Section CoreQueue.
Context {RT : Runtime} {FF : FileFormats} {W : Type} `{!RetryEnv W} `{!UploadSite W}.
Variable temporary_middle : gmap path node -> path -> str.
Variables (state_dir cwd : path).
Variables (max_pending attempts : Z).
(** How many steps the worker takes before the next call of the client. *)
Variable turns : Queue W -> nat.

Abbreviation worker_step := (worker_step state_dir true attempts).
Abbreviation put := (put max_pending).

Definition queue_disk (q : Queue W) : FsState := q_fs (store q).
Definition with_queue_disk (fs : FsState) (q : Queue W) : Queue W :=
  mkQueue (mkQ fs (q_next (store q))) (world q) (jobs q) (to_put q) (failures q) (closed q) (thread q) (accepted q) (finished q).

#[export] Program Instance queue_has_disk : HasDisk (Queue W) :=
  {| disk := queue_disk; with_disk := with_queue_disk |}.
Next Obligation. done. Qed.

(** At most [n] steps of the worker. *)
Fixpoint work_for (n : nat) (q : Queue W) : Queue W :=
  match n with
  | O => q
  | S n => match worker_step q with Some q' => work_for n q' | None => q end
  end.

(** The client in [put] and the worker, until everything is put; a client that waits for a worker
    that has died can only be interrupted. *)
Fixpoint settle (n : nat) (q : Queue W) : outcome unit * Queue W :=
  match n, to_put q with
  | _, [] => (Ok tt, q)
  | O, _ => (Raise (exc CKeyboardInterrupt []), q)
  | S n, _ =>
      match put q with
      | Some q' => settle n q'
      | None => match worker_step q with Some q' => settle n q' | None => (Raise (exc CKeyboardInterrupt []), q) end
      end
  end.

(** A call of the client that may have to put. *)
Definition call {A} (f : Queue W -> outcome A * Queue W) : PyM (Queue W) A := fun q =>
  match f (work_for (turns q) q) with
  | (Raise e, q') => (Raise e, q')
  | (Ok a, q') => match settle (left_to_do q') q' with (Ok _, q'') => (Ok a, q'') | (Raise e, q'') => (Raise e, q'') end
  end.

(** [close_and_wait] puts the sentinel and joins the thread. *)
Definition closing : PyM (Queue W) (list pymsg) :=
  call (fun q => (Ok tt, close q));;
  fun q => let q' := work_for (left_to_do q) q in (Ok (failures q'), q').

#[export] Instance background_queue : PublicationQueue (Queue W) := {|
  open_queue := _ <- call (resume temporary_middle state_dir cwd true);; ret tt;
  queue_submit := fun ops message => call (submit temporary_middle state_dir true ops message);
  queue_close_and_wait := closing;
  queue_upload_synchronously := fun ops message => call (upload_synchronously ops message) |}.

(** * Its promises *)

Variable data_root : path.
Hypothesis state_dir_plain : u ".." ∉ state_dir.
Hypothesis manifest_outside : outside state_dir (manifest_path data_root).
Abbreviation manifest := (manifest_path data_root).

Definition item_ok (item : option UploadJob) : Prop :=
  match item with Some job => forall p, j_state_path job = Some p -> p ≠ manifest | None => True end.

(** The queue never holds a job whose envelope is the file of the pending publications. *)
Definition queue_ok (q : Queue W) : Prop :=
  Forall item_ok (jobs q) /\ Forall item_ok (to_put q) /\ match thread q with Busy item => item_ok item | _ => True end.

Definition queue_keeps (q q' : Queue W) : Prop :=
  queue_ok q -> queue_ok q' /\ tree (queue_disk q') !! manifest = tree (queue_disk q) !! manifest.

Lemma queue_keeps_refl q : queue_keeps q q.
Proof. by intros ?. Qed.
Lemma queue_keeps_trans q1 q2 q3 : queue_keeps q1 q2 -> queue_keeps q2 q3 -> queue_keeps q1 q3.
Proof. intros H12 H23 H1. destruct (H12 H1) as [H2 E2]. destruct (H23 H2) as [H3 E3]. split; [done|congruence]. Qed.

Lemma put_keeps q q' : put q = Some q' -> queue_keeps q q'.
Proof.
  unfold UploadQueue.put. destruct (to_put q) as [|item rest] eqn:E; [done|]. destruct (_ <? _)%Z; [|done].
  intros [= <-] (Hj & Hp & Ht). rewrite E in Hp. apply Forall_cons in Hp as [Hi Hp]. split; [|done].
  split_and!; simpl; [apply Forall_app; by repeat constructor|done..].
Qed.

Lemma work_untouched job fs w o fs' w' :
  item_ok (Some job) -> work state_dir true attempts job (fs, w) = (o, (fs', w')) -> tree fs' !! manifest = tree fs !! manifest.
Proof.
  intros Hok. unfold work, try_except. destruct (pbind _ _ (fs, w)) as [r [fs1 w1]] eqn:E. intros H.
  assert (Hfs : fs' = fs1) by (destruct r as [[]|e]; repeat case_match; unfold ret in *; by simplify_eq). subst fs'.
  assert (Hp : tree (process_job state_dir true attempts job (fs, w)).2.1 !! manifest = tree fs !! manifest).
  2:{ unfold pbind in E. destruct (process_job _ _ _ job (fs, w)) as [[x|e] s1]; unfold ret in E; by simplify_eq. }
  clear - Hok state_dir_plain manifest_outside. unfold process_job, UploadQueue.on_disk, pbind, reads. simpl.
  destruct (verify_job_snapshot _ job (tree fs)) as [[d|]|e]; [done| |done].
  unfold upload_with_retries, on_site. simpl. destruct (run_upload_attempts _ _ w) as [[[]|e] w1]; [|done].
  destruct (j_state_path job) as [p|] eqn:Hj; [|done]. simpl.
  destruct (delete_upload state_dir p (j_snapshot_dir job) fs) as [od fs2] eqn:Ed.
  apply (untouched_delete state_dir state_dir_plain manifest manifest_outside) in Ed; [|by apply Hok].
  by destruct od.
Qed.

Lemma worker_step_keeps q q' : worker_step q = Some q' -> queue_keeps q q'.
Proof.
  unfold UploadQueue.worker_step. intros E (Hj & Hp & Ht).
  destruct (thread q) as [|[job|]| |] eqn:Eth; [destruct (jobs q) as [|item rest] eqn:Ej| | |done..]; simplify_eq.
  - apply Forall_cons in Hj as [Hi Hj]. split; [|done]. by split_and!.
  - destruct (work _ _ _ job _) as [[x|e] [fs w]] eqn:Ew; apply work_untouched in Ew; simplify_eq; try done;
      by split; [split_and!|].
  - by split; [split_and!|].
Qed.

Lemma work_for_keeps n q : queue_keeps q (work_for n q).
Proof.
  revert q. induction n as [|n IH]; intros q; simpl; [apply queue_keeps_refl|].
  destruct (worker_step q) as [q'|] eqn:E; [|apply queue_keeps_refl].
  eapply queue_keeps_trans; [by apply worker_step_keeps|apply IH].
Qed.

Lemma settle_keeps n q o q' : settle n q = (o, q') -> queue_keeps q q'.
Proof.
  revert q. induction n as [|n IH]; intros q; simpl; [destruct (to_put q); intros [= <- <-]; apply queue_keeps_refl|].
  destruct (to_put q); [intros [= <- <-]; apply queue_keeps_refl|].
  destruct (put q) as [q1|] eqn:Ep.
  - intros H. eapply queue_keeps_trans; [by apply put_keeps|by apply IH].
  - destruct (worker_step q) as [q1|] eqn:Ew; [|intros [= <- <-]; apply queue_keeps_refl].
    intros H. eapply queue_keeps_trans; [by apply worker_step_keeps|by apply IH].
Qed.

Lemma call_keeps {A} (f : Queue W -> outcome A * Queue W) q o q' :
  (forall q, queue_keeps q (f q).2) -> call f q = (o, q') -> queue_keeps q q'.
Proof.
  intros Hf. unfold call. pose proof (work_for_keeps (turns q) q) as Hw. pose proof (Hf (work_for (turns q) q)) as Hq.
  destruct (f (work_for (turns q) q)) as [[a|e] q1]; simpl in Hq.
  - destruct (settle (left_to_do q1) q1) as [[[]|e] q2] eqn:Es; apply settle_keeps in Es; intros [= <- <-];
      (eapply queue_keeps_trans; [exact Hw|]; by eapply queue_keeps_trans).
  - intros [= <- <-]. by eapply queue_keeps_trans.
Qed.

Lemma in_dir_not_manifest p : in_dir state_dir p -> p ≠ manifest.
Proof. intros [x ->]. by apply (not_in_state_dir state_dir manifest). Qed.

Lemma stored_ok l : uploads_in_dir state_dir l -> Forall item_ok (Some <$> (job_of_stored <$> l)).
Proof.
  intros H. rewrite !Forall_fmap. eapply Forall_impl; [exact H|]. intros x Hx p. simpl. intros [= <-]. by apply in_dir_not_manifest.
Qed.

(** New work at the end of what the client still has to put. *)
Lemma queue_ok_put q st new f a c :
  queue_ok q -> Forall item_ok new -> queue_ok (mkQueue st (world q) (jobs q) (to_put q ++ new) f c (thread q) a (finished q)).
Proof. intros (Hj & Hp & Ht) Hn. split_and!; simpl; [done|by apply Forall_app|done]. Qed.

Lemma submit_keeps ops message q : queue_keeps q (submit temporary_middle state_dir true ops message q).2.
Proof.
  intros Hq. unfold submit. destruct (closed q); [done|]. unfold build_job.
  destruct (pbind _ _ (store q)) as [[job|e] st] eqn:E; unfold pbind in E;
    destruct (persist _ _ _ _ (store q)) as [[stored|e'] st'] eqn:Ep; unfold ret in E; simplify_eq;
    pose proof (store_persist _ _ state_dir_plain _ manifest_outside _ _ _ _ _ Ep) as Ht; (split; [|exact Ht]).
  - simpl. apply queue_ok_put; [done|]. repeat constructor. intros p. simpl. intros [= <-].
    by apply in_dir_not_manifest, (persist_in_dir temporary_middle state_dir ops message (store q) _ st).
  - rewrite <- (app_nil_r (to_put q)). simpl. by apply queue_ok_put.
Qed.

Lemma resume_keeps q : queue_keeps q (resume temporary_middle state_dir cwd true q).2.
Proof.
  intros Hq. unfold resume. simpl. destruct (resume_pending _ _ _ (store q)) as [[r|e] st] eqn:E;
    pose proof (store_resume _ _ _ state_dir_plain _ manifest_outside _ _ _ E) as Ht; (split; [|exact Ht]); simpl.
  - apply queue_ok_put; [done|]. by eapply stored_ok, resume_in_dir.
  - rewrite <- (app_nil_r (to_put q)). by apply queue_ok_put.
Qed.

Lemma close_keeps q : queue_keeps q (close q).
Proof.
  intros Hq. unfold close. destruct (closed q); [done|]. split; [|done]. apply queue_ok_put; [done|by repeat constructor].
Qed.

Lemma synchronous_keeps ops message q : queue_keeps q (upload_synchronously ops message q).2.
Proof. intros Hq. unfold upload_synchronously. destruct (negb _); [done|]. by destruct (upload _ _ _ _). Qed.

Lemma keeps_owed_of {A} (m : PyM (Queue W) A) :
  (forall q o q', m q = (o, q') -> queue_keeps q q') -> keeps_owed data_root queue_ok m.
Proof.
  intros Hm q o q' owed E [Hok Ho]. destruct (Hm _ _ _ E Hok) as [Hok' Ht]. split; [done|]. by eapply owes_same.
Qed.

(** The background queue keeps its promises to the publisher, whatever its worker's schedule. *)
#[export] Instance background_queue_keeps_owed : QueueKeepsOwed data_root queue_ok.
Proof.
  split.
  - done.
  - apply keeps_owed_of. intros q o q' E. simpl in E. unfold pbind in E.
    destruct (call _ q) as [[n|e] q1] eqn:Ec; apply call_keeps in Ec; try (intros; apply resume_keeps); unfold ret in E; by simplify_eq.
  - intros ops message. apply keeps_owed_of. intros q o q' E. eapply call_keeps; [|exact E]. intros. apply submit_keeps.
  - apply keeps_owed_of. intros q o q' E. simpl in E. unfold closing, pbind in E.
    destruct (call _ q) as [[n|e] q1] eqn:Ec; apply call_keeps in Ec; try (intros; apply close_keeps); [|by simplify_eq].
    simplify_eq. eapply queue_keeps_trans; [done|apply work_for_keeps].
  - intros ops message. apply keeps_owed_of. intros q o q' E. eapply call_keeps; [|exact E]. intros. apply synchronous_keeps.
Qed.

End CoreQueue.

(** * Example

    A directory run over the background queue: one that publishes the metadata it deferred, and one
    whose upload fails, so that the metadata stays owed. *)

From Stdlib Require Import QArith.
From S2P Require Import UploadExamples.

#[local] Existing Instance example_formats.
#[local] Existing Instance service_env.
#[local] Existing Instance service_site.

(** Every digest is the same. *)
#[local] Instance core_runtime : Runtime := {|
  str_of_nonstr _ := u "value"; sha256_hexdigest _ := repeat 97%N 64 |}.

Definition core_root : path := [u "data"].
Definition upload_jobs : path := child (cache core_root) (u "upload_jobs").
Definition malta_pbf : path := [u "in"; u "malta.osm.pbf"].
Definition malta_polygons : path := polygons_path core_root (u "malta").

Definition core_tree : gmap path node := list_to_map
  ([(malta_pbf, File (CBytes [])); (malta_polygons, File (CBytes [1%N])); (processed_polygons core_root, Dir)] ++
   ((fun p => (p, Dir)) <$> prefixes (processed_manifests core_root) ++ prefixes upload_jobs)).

DIRECTIONS: Which of the lines above hold the string "rewrite"? Copy each one.

RESPONSE TO THIS TASK:
  intros [= <-] (Hj & Hp & Ht). rewrite E in Hp. apply Forall_cons in Hp as [Hi Hp]. split; [|done].
  intros H. rewrite !Forall_fmap. eapply Forall_impl; [exact H|]. intros x Hx p. simpl. intros [= <-]. by apply in_dir_not_manifest.
  - rewrite <- (app_nil_r (to_put q)). simpl. by apply queue_ok_put.
  - rewrite <- (app_nil_r (to_put q)). by apply queue_ok_put.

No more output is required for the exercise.